This instrument is deactivated just after initialisation has been finished with a turnoff statement.
The second instrument runs the Cellular Automata. It is
controlled by a timout statement which allow the cell computations
to be done only once every icell_period seconds. It is therefore
quite efficient. I assumed that all the cell transitions must take place
syncronously. The instrument reads the cell values from the zk space;
for each cell it adds the value of itself and the two neighbours and, via
table lookup, it computes the resulting value which will be dependent on
the transition rule selected by the user.

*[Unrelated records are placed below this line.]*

(** * Routing engine of the Kampala transport system

    A shallow embedding of [graph.py], [shortest_path.py], [heuristics.py]
    and [parallel.py], followed by the properties of the engine.

    Conventions of the embedding.
    - Node identifiers are Python integers: [Z].
    - Latitudes and longitudes are Python floats: the binary64 numbers
      [float] of the kernel, with the arithmetic of the hardware.
    - Travel times are Python integers, [Z], which Python adds exactly;
      [float('inf')] is the constructor [Inf] of [cost].  The module
      [Binary64] embeds the path finder once more for travel times that
      are floats, whose sums round and overflow.
    - Dictionaries are [gmap]s, adjacency lists are lists of pairs.
    - [while] loops take a fuel argument; [None] means that the fuel ran
      out before the loop ended. *)

From Stdlib Require Import ZArith Floats Lia List Sorted.
From stdpp Require Import gmap list strings.

Set Warnings "-inexact-float".
Open Scope Z_scope.

(* ===================================================================== *)
(** * Call outcomes *)
(* ===================================================================== *)

(** Exceptions a Python call can propagate to its caller. *)
Inductive exn : Type :=
  ValueError | TypeError | KeyError | IndexError | OverflowError.

(** What a call does: it returns a value, it raises, or (in the model)
    it has not finished when the fuel is exhausted. *)
Inductive outcome (A : Type) : Type :=
| Returned (v : A)
| Raised (e : exn)
| Unfinished.
Arguments Returned {A} v.
Arguments Raised {A} e.
Arguments Unfinished {A}.

(* ===================================================================== *)
(** * graph.py *)
(* ===================================================================== *)

Record SimpleGraph : Type := mkGraph {
  adjacency : gmap Z (list (Z * Z));
  positions : gmap Z (float * float);
  grid : list (list (list Z))
}.

(** [SimpleGraph.__init__] *)
Definition empty : SimpleGraph :=
  {| adjacency := ∅;
     positions := ∅;
     grid := replicate 10 (replicate 10 []) |}.

(** Python's [int(x)] on a float: the value [m * 2^e] of a finite float
    is truncated toward zero; an infinity raises [OverflowError] and a
    NaN raises [ValueError]. *)
Definition py_int (x : float) : outcome Z :=
  match Prim2SF x with
  | S754_zero _ => Returned 0
  | S754_finite s m e =>
      Returned (if s then - Z.shiftl (Zpos m) e else Z.shiftl (Zpos m) e)
  | S754_infinity _ => Raised OverflowError
  | S754_nan => Raised ValueError
  end.

(** [int((lat - 0.3) * 20)] and [int((lon - 32.5) * 20)], computed in
    binary64 as the interpreter does. *)
Definition grid_x (lat : float) : outcome Z := py_int ((lat - 0.3) * 20)%float.
Definition grid_y (lon : float) : outcome Z := py_int ((lon - 32.5) * 20)%float.

Definition in_grid (x y : Z) : bool :=
  (0 <=? x) && (x <? 10) && (0 <=? y) && (y <? 10).

(** [self.grid[x][y].append(node_id)] *)
Definition grid_append (x y node_id : Z) (gr : list (list (list Z)))
  : list (list (list Z)) :=
  alter (alter (λ bucket, bucket ++ [node_id]) (Z.to_nat y)) (Z.to_nat x) gr.

(** [add_node] mutates the graph.  [add_node g node_id lat lon] is the
    graph after the call, also when the call raised: the two dictionary
    assignments come first, and a conversion that raises leaves the grid
    as it was. *)
Definition add_node (g : SimpleGraph) (node_id : Z) (lat lon : float)
  : SimpleGraph :=
  {| adjacency := <[node_id := []]> (adjacency g);
     positions := <[node_id := (lat, lon)]> (positions g);
     grid := match grid_x lat, grid_y lon with
             | Returned x, Returned y =>
                 if in_grid x y then grid_append x y node_id (grid g)
                 else grid g
             | _, _ => grid g
             end |}.

(** What the call [add_node(node_id, lat, lon)] itself does: it returns
    [None], or the first conversion that fails raises. *)
Definition add_node_result (lat lon : float) : outcome unit :=
  match grid_x lat with
  | Returned _ =>
      match grid_y lon with
      | Returned _ => Returned tt
      | Raised e => Raised e
      | Unfinished => Unfinished
      end
  | Raised e => Raised e
  | Unfinished => Unfinished
  end.

(** [if n not in self.adjacency: self.adjacency[n] = []] *)
Definition ensure (n : Z) (adj : gmap Z (list (Z * Z))) : gmap Z (list (Z * Z)) :=
  match adj !! n with
  | Some _ => adj
  | None => <[n := []]> adj
  end.

Definition add_edge (g : SimpleGraph) (from_node to_node travel_time : Z)
  : SimpleGraph :=
  let a1 := ensure from_node (adjacency g) in
  let a2 := ensure to_node a1 in
  let a3 := alter (λ l, l ++ [(to_node, travel_time)]) from_node a2 in
  let a4 := alter (λ l, l ++ [(from_node, travel_time)]) to_node a3 in
  {| adjacency := a4; positions := positions g; grid := grid g |}.

Definition get_neighbors (g : SimpleGraph) (node_id : Z) : list (Z * Z) :=
  default [] (adjacency g !! node_id).

(** Construction histories: the calls a client makes on a fresh graph. *)
Inductive op : Type :=
| AddNode (node_id : Z) (lat lon : float)
| AddEdge (from_node to_node travel_time : Z).

Definition apply_op (g : SimpleGraph) (o : op) : SimpleGraph :=
  match o with
  | AddNode n lat lon => add_node g n lat lon
  | AddEdge a b w => add_edge g a b w
  end.

Definition run (ops : list op) (g : SimpleGraph) : SimpleGraph :=
  fold_left apply_op ops g.

Definition build (ops : list op) : SimpleGraph := run ops empty.

(** The node ids an operation names. *)
Definition op_ids (o : op) : list Z :=
  match o with
  | AddNode n _ _ => [n]
  | AddEdge a b _ => [a; b]
  end.

(** Symmetry of the adjacency structure. *)
Definition symmetric (g : SimpleGraph) : Prop :=
  ∀ a b w, (b, w) ∈ get_neighbors g a → (a, w) ∈ get_neighbors g b.

(** A history never re-inserts a node that already carries edges:
    each [add_node n] happens while [n] has no adjacency entries. *)
Fixpoint nodes_before_edges (g : SimpleGraph) (ops : list op) : Prop :=
  match ops with
  | [] => True
  | o :: rest =>
      match o with
      | AddNode n _ _ => get_neighbors g n = []
      | AddEdge _ _ _ => True
      end ∧ nodes_before_edges (apply_op g o) rest
  end.

(** [math.floor(x)] on a float: the largest integer not above [x]; it
    raises as [int] does. *)
Definition py_floor (x : float) : outcome Z :=
  match Prim2SF x with
  | S754_zero _ => Returned 0
  | S754_finite s m e =>
      Returned (Z.shiftl (if s then Zneg m else Zpos m) e)
  | S754_infinity _ => Raised OverflowError
  | S754_nan => Raised ValueError
  end.

(** The cell the specification describes: the floor of the transform. *)
Definition floor_cell (lat lon : float) : outcome Z * outcome Z :=
  (py_floor ((lat - 0.3) * 20)%float, py_floor ((lon - 32.5) * 20)%float).

(** Bucket [(x, y)] of the spatial index. *)
Definition bucket (g : SimpleGraph) (x y : nat) : list Z :=
  default [] (grid g !! x ≫= (.!! y)).

(* ===================================================================== *)
(** * Costs and the priority queue *)
(* ===================================================================== *)

(** A travel time: a Python integer, or [float('inf')]. *)
Inductive cost : Type := Fin (z : Z) | Inf.

(** [a < b] on costs. *)
Definition cost_lt (a b : cost) : bool :=
  match a, b with
  | Fin x, Fin y => x <? y
  | Fin _, Inf => true
  | Inf, _ => false
  end.

(** [a + b] on costs. *)
Definition cost_add (a b : cost) : cost :=
  match a, b with
  | Fin x, Fin y => Fin (x + y)
  | _, _ => Inf
  end.

(** [d.get(k, float('inf'))] *)
Definition get_inf (d : gmap Z Z) (k : Z) : cost :=
  match d !! k with
  | Some v => Fin v
  | None => Inf
  end.

(** Python compares tuples lexicographically. *)
Definition pair_leb (a b : Z * Z) : bool :=
  (a.1 <? b.1) || ((a.1 =? b.1) && (a.2 <=? b.2)).

Definition triple_leb (a b : Z * Z * Z) : bool :=
  (a.1.1 <? b.1.1) ||
  ((a.1.1 =? b.1.1) && pair_leb (a.1.2, a.2) (b.1.2, b.2)).

(** [heapq]: the queue is kept as a list sorted by the tuple order, so
    [heappop] takes the head.  Tuples of integers are totally ordered
    and equal tuples are indistinguishable, hence the sequence of popped
    entries is the one of the binary heap of the library. *)
Section Heap.

Context {A : Type} (leb : A → A → bool).

Fixpoint heappush (x : A) (h : list A) : list A :=
  match h with
  | [] => [x]
  | y :: t => if leb x y then x :: y :: t else y :: heappush x t
  end.

Definition heappop (h : list A) : option (A * list A) :=
  match h with
  | [] => None
  | x :: t => Some (x, t)
  end.

End Heap.

(* ===================================================================== *)
(** * shortest_path.py *)
(* ===================================================================== *)

(** Local variables of [dijkstra]'s search loop. *)
Record dstate : Type := mkD {
  pq : list (Z * Z);
  distances : gmap Z Z;
  previous : gmap Z Z
}.

(** Body of [for neighbor, travel_time in get_neighbors(current)]. *)
Definition relax (current current_dist : Z) (st : dstate) (e : Z * Z) : dstate :=
  let '(neighbor, travel_time) := e in
  let new_dist := current_dist + travel_time in
  if cost_lt (Fin new_dist) (get_inf (distances st) neighbor)
  then {| pq := heappush pair_leb (new_dist, neighbor) (pq st);
          distances := <[neighbor := new_dist]> (distances st);
          previous := <[neighbor := current]> (previous st) |}
  else st.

Several interesting tricks are necessary to run the Automata
without problems, most of them related to the periodic contour conditions
stated above.
Notice also that you will have to switch the pointers
(here zk offsets) for each group of cell states at each iteration,
the next state becoming the actual previous state,
leaving the previous previous state location free to be filled with
the next next state. Not much different from the update process
in a delay unit in fact.
The third instrument is the additive engine. To allow a user selectable number of partials, you won´t find hundreds of oscil units here. Instead, it works quite similar to a Phase Vocoder resynthesis routine: it adds the instantaneous value of each oscillator to a common memory location - a za location. This value is computed accessing a sine table indexed by the current phase increment of the oscillator, wich is updated at every pass depending on the oscillator frequency as
kphase = kfactor * imin_freq/kr
and weighted by the cell state linked to that oscillator.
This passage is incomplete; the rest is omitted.